Murrumbeena is a well-connected suburb with ease of access to public transport and main road arterials leading to freeways and CityLink.

The main roads delineating Murrumbeena are Dandenong Road, North Road, Murrumbeena Road and Poath Road, while Neerim Road traverses through it.

Murrumbeena railway station is a Zone 1 suburban railway station providing regular services to the city and along the Pakenham and Cranbourne lines. Most peak hour services run partially express, with only five stops between Murrumbeena and Melbourne's CBD. The popular service is well used through to late night. There are direct train connections to Monash University (Caulfield) and bus connections to Monash University (Clayton) and Holmesglen TAFE.

Upon completion of the Metro Tunnel in 2025, express city bound trains from Murrumbeena will be just 3/4 stops from Anzac (St Kilda Road)/Town Hall stations.

Murrumbeena Bus Interchange sits on Murrumbeena Road under the elevated railway station, with Bus Routes 624 and 822 traversing through it.

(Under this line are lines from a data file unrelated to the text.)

Lemma never_pressed_step d op :
  never_pressed d -> never_pressed (step d op) \/ last_key_valid (step d op) = 1.
Proof.
  intros (Hv & Hs & Hc). apply step_cases.
  - left. repeat split; assumption.
  - intros h m t _ _ _. left. unfold never_pressed.
    destruct (cursor_inv _ _ (on_raw_mouse_cursor d m t)) as (_ & _ & ->).
    rewrite on_raw_mouse_segments, on_raw_mouse_clicks.
    split; [exact Hv|]. split; [exact Hs|].
    destruct (has_flag _ _); [|exact Hc].
    apply Forall_app. split; [exact Hc|]. constructor; [|constructor].
    rewrite click_of_never_pressed by exact Hv. auto.
  - intros h k t _ _ _.
    destruct (Z.eq_dec (vkey_to_row (Some d) (wrap_u16 (VKey k))) (-1)) as [E|E].
    + left. rewrite on_raw_keyboard_unmapped by exact E. repeat split; assumption.
    + unfold never_pressed.
      rewrite (cursor_valid (on_raw_keyboard d k t)).
      pose proof (on_raw_keyboard_cursor d k t E) as Hcur. cbv zeta in Hcur.
      rewrite Hcur, on_raw_keyboard_segments, on_raw_keyboard_clicks by exact E.
      destruct (has_flag (Flags k) RI_KEY_BREAK); cbn [negb andb].
      * left. cbn [snd cursor]. rewrite Hs. auto.
      * destruct (starts_segment _ _); cbn [snd cursor]; [right; reflexivity|].
        left. auto.
  - intros s _. left. repeat split; assumption.
  - intros now _. left. unfold never_pressed.
    rewrite dz_cleanup_history_segments, dz_cleanup_history_clicks.
    cbn [segments clicks last_key_valid set_frame_counter]. rewrite Hs.
    split; [exact Hv|]. split; [reflexivity|]. now apply pop_old_clicks_Forall.
Qed.

(** X7.  The validity flag of the cursor is set by the first press that
    starts a segment and never cleared.  Until then the instance holds no
    segment and each of its clicks carries the fallback row D with a delta
    of 0; from then on the cursor stays valid whatever follows. *)
Theorem cursor_validity_is_permanent s effect window ops :
  let d := run (dz_source_create s effect window) ops in
  never_pressed d \/
  (last_key_valid d = 1 /\ forall more, last_key_valid (run d more) = 1).
Proof.
  intros d.
  assert (H : never_pressed d \/ last_key_valid d = 1).
  { apply (run_invariant (fun d => never_pressed d \/ last_key_valid d = 1)
             (fun _ => true)).
    - intros d0 op _ [H|H]; [now apply never_pressed_step|].
      right. now apply valid_stays_step.
    - apply forallb_always.
    - left. unfold never_pressed. simpl. auto. }
  destruct H as [H|H]; [left; exact H | right].
  split; [exact H|]. intros more. now apply valid_stays.
Qed.

(** *** Deltas *)

Lemma click_of_delta_bounds d t t0 tl :
  0 <= t0 -> tl <= t -> clock_ok t = true -> t <= t0 + INT_MAX ->
  deltas_in_range t0 tl d ->
  0 <= delta_ms (click_of d t) <= time_ms (click_of d t) - t0.
Proof.
  intros H0 Ht Hok Hhi (Hl & _ & Hcur). apply clock_ok_range in Hok.
  rewrite time_of_click_of. unfold click_of.
  destruct (Z.eqb_spec (last_key_valid d) 0) as [E|E]; simpl; [lia|].
  destruct Hcur as [Hcur|Hcur]; [contradiction|].
  unfold sub64. rewrite wrap_s64_small
    by (unfold INT64_MIN, INT64_MAX in *; lia).
  destruct (Z.ltb_spec 0 (t - last_key_down_ms d)); [|lia].
  rewrite wrap_s32_small by (unfold INT_MAX in *; lia). lia.
Qed.

Lemma deltas_in_range_step t0 d op tl t :
  0 <= t0 ->
  op_clock_ok op && (op_time op <=? t0 + INT_MAX) = true ->
  tl <= t ->
  (forall msg t', op = Message msg t' -> t' = t) ->
  deltas_in_range t0 tl d -> deltas_in_range t0 t (step d op).
Proof.
  intros H0 Hok Ht Hop H. pose proof H as (Hl & Hc & Hcur).
  apply andb_true_iff in Hok. destruct Hok as [Hok Hhi]. apply Z.leb_le in Hhi.
  assert (Hcur' : last_key_valid d = 0 \/ t0 <= last_key_down_ms d <= t)
    by (destruct Hcur; [left; assumption | right; lia]).
  apply step_cases.
  - unfold deltas_in_range. split; [lia | auto].
  - intros h m t' E _ _. pose proof (Hop _ _ E) as ->. subst op.
    simpl in Hok, Hhi. unfold deltas_in_range.
    destruct (cursor_inv _ _ (on_raw_mouse_cursor d m t)) as (_ & -> & ->).
    rewrite on_raw_mouse_clicks.
    split; [lia|]. split; [|exact Hcur'].
    destruct (has_flag _ _); [|exact Hc].
    apply Forall_app. split; [exact Hc|]. constructor; [|constructor].
    now apply (click_of_delta_bounds d t t0 tl).
  - intros h k t' E _ _. pose proof (Hop _ _ E) as ->. subst op.
    unfold deltas_in_range. rewrite on_raw_keyboard_clicks.
    split; [lia|]. split; [exact Hc|].
    destruct (Z.eq_dec (vkey_to_row (Some d) (wrap_u16 (VKey k))) (-1)) as [E|E].
    + now rewrite on_raw_keyboard_unmapped.
    + rewrite (cursor_valid (on_raw_keyboard d k t)),
        (cursor_down_ms (on_raw_keyboard d k t)).
      pose proof (on_raw_keyboard_cursor d k t E) as Hk. cbv zeta in Hk. rewrite Hk.
      destruct (negb _ && _); cbn [fst snd cursor]; [right; lia | exact Hcur'].
  - intros s _. unfold deltas_in_range. split; [lia | auto].
  - intros now _. unfold deltas_in_range. rewrite dz_cleanup_history_clicks.
    split; [lia|]. split; [now apply pop_old_clicks_Forall | exact Hcur'].
Qed.

(** X8.  When the clock never runs backwards and the instance is younger
    than 2^31 milliseconds, every click it holds has a delta between 0
    and the age of the click: the cut of the delta to an [int] does not
    show. *)
Theorem deltas_are_non_negative s effect window t0 ops :
  0 <= t0 ->
  clock_monotone t0 ops = true ->
  forallb (fun op => op_clock_ok op && (op_time op <=? t0 + INT_MAX)) ops = true ->
  Forall (fun c => 0 <= delta_ms c <= time_ms c - t0)
    (clicks (run (dz_source_create s effect window) ops)).
Proof.
  intros H0 Hm Hok.
  destruct (run_clock_invariant (deltas_in_range t0)
              (fun op => op_clock_ok op && (op_time op <=? t0 + INT_MAX)))
    with (ops := ops) (d := dz_source_create s effect window) (t0 := t0)
    as (t & _ & _ & H & _).
  - intros d op ta tb Hop Hle Hmsg _. now apply deltas_in_range_step.
  - exact Hm.
  - exact Hok.
  - unfold deltas_in_range. simpl. split; [lia|]. split; [constructor | left; reflexivity].
  - exact H.
Qed.

Lemma deltas_are_non_negative_witness :
  let ops := [key_press 87 1000; left_click 1350; key_release 87 1400; left_click 1500] in
  Forall (fun c => 0 <= delta_ms c <= time_ms c - 1000) (clicks (run fresh_source ops)).
Proof.
  intros ops.
  apply (deltas_are_non_negative default_settings (Some 1%positive) (Some 1%positive)
           1000 ops).
  - lia.
  - reflexivity.
  - reflexivity.
Defined.

(* ------------------------------------------------------------------ *)
(** ** A press and its release *)

Lemma is_release_of_inv vkey op :
  is_release_of vkey op = true ->
  exists k, wrap_u16 (VKey k) = vkey /\ has_flag (Flags k) RI_KEY_BREAK = true /\
            forall d, step d op = on_raw_keyboard d k (op_time op).
Proof.
  destruct op as [[| h |] t | |]; simpl; try discriminate.
  intros H. apply andb_true_iff in H. destruct H as [Ha H].
  destruct (packet h) as [|k|] eqn:Ep; try discriminate.
  apply andb_true_iff in H. destruct H as [Hv Hb]. apply Z.eqb_eq in Hv.
  exists k. repeat split; auto. intros d.
  rewrite on_wm_input_accepted by exact Ha. now rewrite Ep.
Qed.

Lemma close_latest_open_last segs s row t :
  is_open_for row s = true ->
  close_latest_open (segs ++ [s]) row t
  = segs ++ [mk_segment (seg_row s) (start_ms s) t].
Proof.
  intros H. unfold close_latest_open. rewrite rev_app_distr. simpl. rewrite H.
  simpl. now rewrite rev_involutive.
Qed.

Lemma presses_keep_row vkey ops : forall d,
  forallb (is_press_of vkey) ops = true ->
  vkey_to_row (Some (run d ops)) vkey = vkey_to_row (Some d) vkey.
Proof.
  induction ops as [|op ops IH]; intros d H; [reflexivity|].
  simpl in H. apply andb_true_iff in H. destruct H as [Hop H].
  change (run d (op :: ops)) with (run (step d op) ops).
  rewrite IH by exact H. now apply press_keeps_row.
Qed.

- Bus Route 623 stops at Dandenong Road service lane, on the northern boundary of Murrumbeena, en route from Chadstone SC to St Kilda.
- Bus Route 624 travels between Kew and Oakleigh via Malvern, Carnegie, Murrumbeena Bus Interchange, Chadstone SC and Holmesglen TAFE, and travels east and west along Neerim Road.
- Bus Route 625 travels between Elsternwick and Chadstone SC via Caulfield, Ormond, Carnegie and Oakleigh, stopping along Kangaroo Road (including Murrumbeena Park) in Murrumbeena.
- Bus Route 626 stops at Dandenong Road service lane, on the northern boundary of Murrumbeena, en route from Chadstone SC to Brighton.
- Bus Route 627 travels between Chadstone SC and Moorabbin Station via Dandenong Road service lane, predominantly stopping along Murrumbeena Road and East Boundary Road.
- Bus Route 630 travels between Elwood and Monash University (Clayton) along North Road via Ormond, Murrumbeena and Huntingdale, stopping on the southern boundary of Murrumbeena.
- Bus Route 822 travels between Chadstone SC and Sandringham via Murrumbeena Bus Interchange and Southland SC, predominantly stopping along Murrumbeena Road.
- Bus Route 900 travels Rowville (Stud Park SC) via Monash University (Clayton), Oakleigh, Chadstone SC to Caulfield/Monash University (Caulfield). It stops on Dandenong Road service lane, on the northern boundary of Murrumbeena, en route to Caulfield.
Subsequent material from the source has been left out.